What you should do
Reply with nothing but the number of lines in the data below where the word "bins" occurs.

Record set
(** What [Book] leaves for an operation with one replica, its own node. *)
Definition booked (now timeoutSec : Z) (q : BookRequest) (n : Node) (d : DB) : DB :=
  mkDB (<[OpID q := mkLease (RegionCode q) (bRole q) (bReplicaSetID q) (bAttempt q) (bFactorU q) (bScope q, bAttempt q)
            LeaseStateBooked None 0 (now + timeoutSec) 0 None]> (leases d))
       (<[(OpID q, n) := true]> (replicas d)) (proposals d) (sync_idempotency d).

Lemma ensure_books g i0 bins i1 i2 wk q w :
  reply g = true -> answered i0 -> (forall k, answered (bins k)) -> answered i2 ->
  OpID q <> Nil -> bReplicaSetID q <> Nil -> 0 < bAttempt q -> ReplicaNodes q = [nodeID wk] -> BookAckNodes q = [] ->
  leases (db w) !! OpID q = None -> attempt_taken (bReplicaSetID q) (bAttempt q) (leases (db w)) = false ->
  (forall n, replicas (db w) !! (OpID q, n) = None) ->
  EnsureBook false g i0 bins i1 i2 wk q w =
  ((mkStatus 1 1 true, None), with_db (booked (now (bins 0%nat)) (timeoutSec wk) q (nodeID wk) (db w)) w).
Proof.
  intros Hg [U0 _] Hb [U2 R2] Ho Hs Ha Hn Hk Hl Ht Hr. unfold EnsureBook, BookLease. rewrite Hg, Hl. cbn [negb].
  rewrite (bool_decide_eq_false_2 (OpID q = Nil)), (bool_decide_eq_false_2 (bReplicaSetID q = Nil)) by done. cbn [orb].
  rewrite U0. cbn [negb]. unfold normalized. rewrite Hk, Hn, (proj2 (Z.leb_gt _ _) Ha). cbn -[zlen quorumStatus].
  destruct (Hb 0%nat) as [_ B0], (Hb 1%nat) as [_ B1], (Hb 2%nat) as [_ B2].
  unfold BookOperationLease. cbn [OpID bReplicaSetID bAttempt]. rewrite Hl, Ht, bool_decide_eq_false_2 by (by intros []). cbn -[quorumStatus].
  rewrite B0. cbn -[quorumStatus]. unfold on_db. rewrite B0, B1. cbn -[quorumStatus]. unfold on_db, UpsertReplicaBookAck, InsertReplica.
  cbn -[quorumStatus]. rewrite (Hr (nodeID wk)). change (zlen [nodeID wk]) with 1.
  cbn -[quorumStatus]. rewrite lookup_insert_eq, B2. cbn -[quorumStatus].
  rewrite insert_insert_eq. unfold quorumStatus. rewrite U2, R2. cbn [negb].
  unfold CountReplicas, CountBookAcks, on_db. rewrite B2. cbn [orb].
  match goal with |- context [replicas_of _ ?d] =>
    rewrite !(replicas_of_single (OpID q) (nodeID wk) true d (replicas (db w)) eq_refl Hr) end.
  reflexivity.
Qed.

Lemma exec_run_step fuel ins p w q w' :
  exec_step (ins 0%nat) p w = (q, w') ->
  exec_run (S fuel) ins p w = exec_run fuel (fun k => ins (S k)) (mkProc (pOp p) (pNode p) q) w'.
Proof. intros H. cbn. by rewrite H. Qed.

(** Six steps claim a lease that is booked, acknowledged and in time, under
    an epoch that is then the node's newest. *)
Lemma booked_claims ins n op m w l :
  (forall k, answered (ins k)) -> leases (db w) !! op = Some l -> State l = LeaseStateBooked ->
  replicas (db w) = <[(op, n) := true]> m -> (forall n, m !! (op, n) = None) ->
  ReplicaSetID l <> Nil -> (forall k, now (ins k) < DeadlineAt l) -> 0 <= mem (fstore (fence w) (n, ReplicaSetID l)) < max_i64 ->
  exists e f, Validate f (n, ReplicaSetID l) e = true /\
    exec_run exec_fuel ins (mkProc op n XQuorum) w =
    exec_run 7 (fun j => ins (6 + j)%nat) (mkProc op n (XRead1 (ReplicaSetID l)))
      (mkWorld (with_leases (<[op := set_state l LeaseStateExecuting (Some n) e]> (leases (db w))) (db w)) (qstore w) f (executed w) (rest w)).
Proof.
  intros Ha Hl Hst Hr Hm Hs Ht He.
  assert (U : forall k, pg_up (ins k) = true) by (intros k; apply Ha). assert (A : forall k, reply (ins k) = true) by (intros k; apply Ha).
  assert (N : forall k, (now (ins k) <? DeadlineAt l) = true) by (intros k; apply Z.ltb_lt, Ht).
  set (k := (n, ReplicaSetID l)) in *. set (e := mem (fstore (fence w) k) + 1).
  assert (E64 : mem (fstore (fence w) k) +u64 1 = e) by (unfold e; apply u64_id; unfold_ranges; unfold max_i64 in *; lia).
  assert (Ei : i64 e = e) by (apply i64_id; unfold e, in_i64, min_i64; lia).
  exists e, (<[k := mkFStore e e]> (<[k := mkFStore e (disk (fstore (fence w) k))]> (fence w))). split.
  { unfold Validate, fstore. rewrite lookup_insert_eq. cbn. unfold e in *. rewrite (proj2 (Z.ltb_lt 0 _)), Z.leb_refl by lia. apply orb_true_r. }
  unfold exec_fuel.
  rewrite (exec_run_step _ _ _ _ (XAcks 1) w).
  2: { unfold exec_step. cbn [pPC pOp]. rewrite U, A. cbn. unfold CountReplicas. by rewrite (replicas_of_single op n true (db w) m Hr Hm). }
  rewrite (exec_run_step _ _ _ _ XRead w).
  2: { unfold exec_step. cbn [pPC pOp]. rewrite A. unfold CountBookAcks. by rewrite (replicas_of_single op n true (db w) m Hr Hm). }
  rewrite (exec_run_step _ _ _ _ (XFence (ReplicaSetID l)) w).
  2: { unfold exec_step. cbn [pPC pOp]. rewrite A, Hl. cbn [negb]. by rewrite bool_decide_eq_false_2. }
  rewrite (exec_run_step _ _ _ _ (XPersist (ReplicaSetID l) e) (with_fence (<[k := mkFStore e (disk (fstore (fence w) k))]> (fence w)) w)).
  2: { unfold exec_step, fence_add. cbn [pPC pOp pNode]. fold k. by rewrite E64. }
  rewrite (exec_run_step _ _ _ _ (XClaim (ReplicaSetID l) e) (with_fence (<[k := mkFStore e e]> (<[k := mkFStore e (disk (fstore (fence w) k))]> (fence w))) w)).
  2: { unfold exec_step, fence_persist. cbn [pPC pOp pNode]. fold k. rewrite A, Ei. cbn [orb fence with_fence]. unfold fstore at 1. by rewrite lookup_insert_eq. }
  erewrite (exec_run_step _ _ _ _ (XRead1 (ReplicaSetID l))).
  2: { unfold exec_step, OperationLeaseClaimExecuting. cbn [pPC pOp pNode db with_fence]. rewrite Hl, N, bool_decide_eq_true_2 by done. cbn [andb].
       unfold on_db. by rewrite A. }
  reflexivity.
Qed.

(** A read that finds the lease this node's. *)
Lemma read_own i p rs w l e :
  reply i = true -> clock i < DeadlineAt l -> leases (db w) !! pOp p = Some (set_state l LeaseStateExecuting (Some (pNode p)) e) ->
  Validate (fence w) (pNode p, rs) e = true ->
  read_authoritative i p rs w = inl (set_state l LeaseStateExecuting (Some (pNode p)) e).
Proof.
  intros Hi Hc Hl Hv. unfold read_authoritative, AuthoritativeLeaseView. rewrite Hi, Hl. cbn [State DeadlineAt ExecutorNodeID FencingEpoch set_state negb].
  by rewrite !bool_decide_eq_true_2, (proj2 (Z.ltb_lt _ _)), Hv by done.
Qed.

(** Six more run a claimed lease whose scope is new, and complete it. *)
Lemma claimed_runs ins n op d w l e :
  (forall k, answered (ins k)) -> (forall k, clock (ins k) < DeadlineAt l) ->
  db w = with_leases (<[op := set_state l LeaseStateExecuting (Some n) e]> (leases d)) d ->
  Validate (fence w) (n, ReplicaSetID l) e = true -> proposals d !! DedupScopeForLease l = None ->
  (forall c, snd (execute op c (ins 3%nat) (rest w)) = None) ->
  exists c w', exec_run 7 ins (mkProc op n (XRead1 (ReplicaSetID l))) w = (XDone None, w') /\
    executed w' = (executed w ++ [(op, n, c)])%list /\ rest w' = fst (execute op c (ins 3%nat) (rest w)) /\
    cOutcome c = OutcomeConfirmed /\ State <$> leases (db w') !! op = Some LeaseStateCompleted.
Proof.
  intros Ha Hc Hd Hv Hp Hx. set (l1 := set_state l LeaseStateExecuting (Some n) e) in *.
  assert (A : forall k, reply (ins k) = true) by (intros k; apply Ha).
  assert (Hl1 : leases (db w) !! op = Some l1) by (rewrite Hd; cbn; apply lookup_insert_eq).
  set (s := DedupScopeForLease l) in *. set (key := FormatCanonical s (FactorU l) (fresh (ins 1%nat))).
  set (c := mkClaim OutcomeConfirmed (fresh (ins 1%nat)) key s (FactorU l)).
  set (d2 := mkDB (leases (db w)) (replicas (db w)) (<[s := mkProposal (FactorU l) (fresh (ins 1%nat)) key Confirmed (now (ins 1%nat))]> (proposals (db w))) (sync_idempotency (db w))).
  set (w2 := with_db d2 w). set (r := fst (execute op c (ins 3%nat) (rest w))).
  set (w4 := mkWorld d2 (qstore w) (fence w) (executed w ++ [(op, n, c)])%list r).
  set (w5 := with_db (mkDB (leases d2) (replicas d2) (proposals d2) ({[key]} ∪ sync_idempotency d2)) w4).
  rewrite (exec_run_step _ _ _ _ (XConfirm (ReplicaSetID l) s (FactorU l)) w).
  2: { unfold exec_step. cbn [pPC pOp pNode]. by rewrite (read_own (ins 0%nat) (mkProc op n (XRead1 (ReplicaSetID l))) (ReplicaSetID l) w l e (A 0%nat) (Hc 0%nat) Hl1 Hv). }
  rewrite (exec_run_step _ _ _ _ (XRead2 (ReplicaSetID l) c) w2).
  2: { unfold exec_step, dedup_claim_confirm. cbn [pPC]. replace (proposals (db w) !! s) with (@None Proposal) by (rewrite Hd; symmetry; exact Hp).
       unfold on_db. rewrite A. reflexivity. }
  rewrite (exec_run_step _ _ _ _ (XExec c) w2).
  2: { unfold exec_step. cbn [pPC pOp pNode]. by rewrite (read_own (ins 2%nat) (mkProc op n (XRead2 (ReplicaSetID l) c)) (ReplicaSetID l) w2 l e (A 2%nat) (Hc 2%nat) Hl1 Hv). }
  rewrite (exec_run_step _ _ _ _ (XRecord c) w4).
  2: { unfold exec_step. cbn [pPC pOp pNode]. specialize (Hx c). unfold r. change (rest w2) with (rest w).
       destruct (execute op c (ins 3%nat) (rest w)) as [r0 err]. cbn in Hx. by subst err. }
  rewrite (exec_run_step _ _ _ _ XComplete w5).
  2: { unfold exec_step. cbn [pPC]. rewrite bool_decide_eq_false_2 by done. unfold on_db. by rewrite A. }
  erewrite (exec_run_step _ _ _ _ (XDone None)).
  2: { unfold exec_step, CompleteOperationLease. cbn [pPC pOp]. change (leases (db w5)) with (leases (db w)). rewrite Hl1. cbn [State l1 set_state].
       rewrite bool_decide_eq_true_2 by done. unfold on_db. by rewrite A. }
  eexists c, _. split; [reflexivity|]. split_and!; try reflexivity. cbn. by rewrite lookup_insert_eq.
Qed.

Written answer
4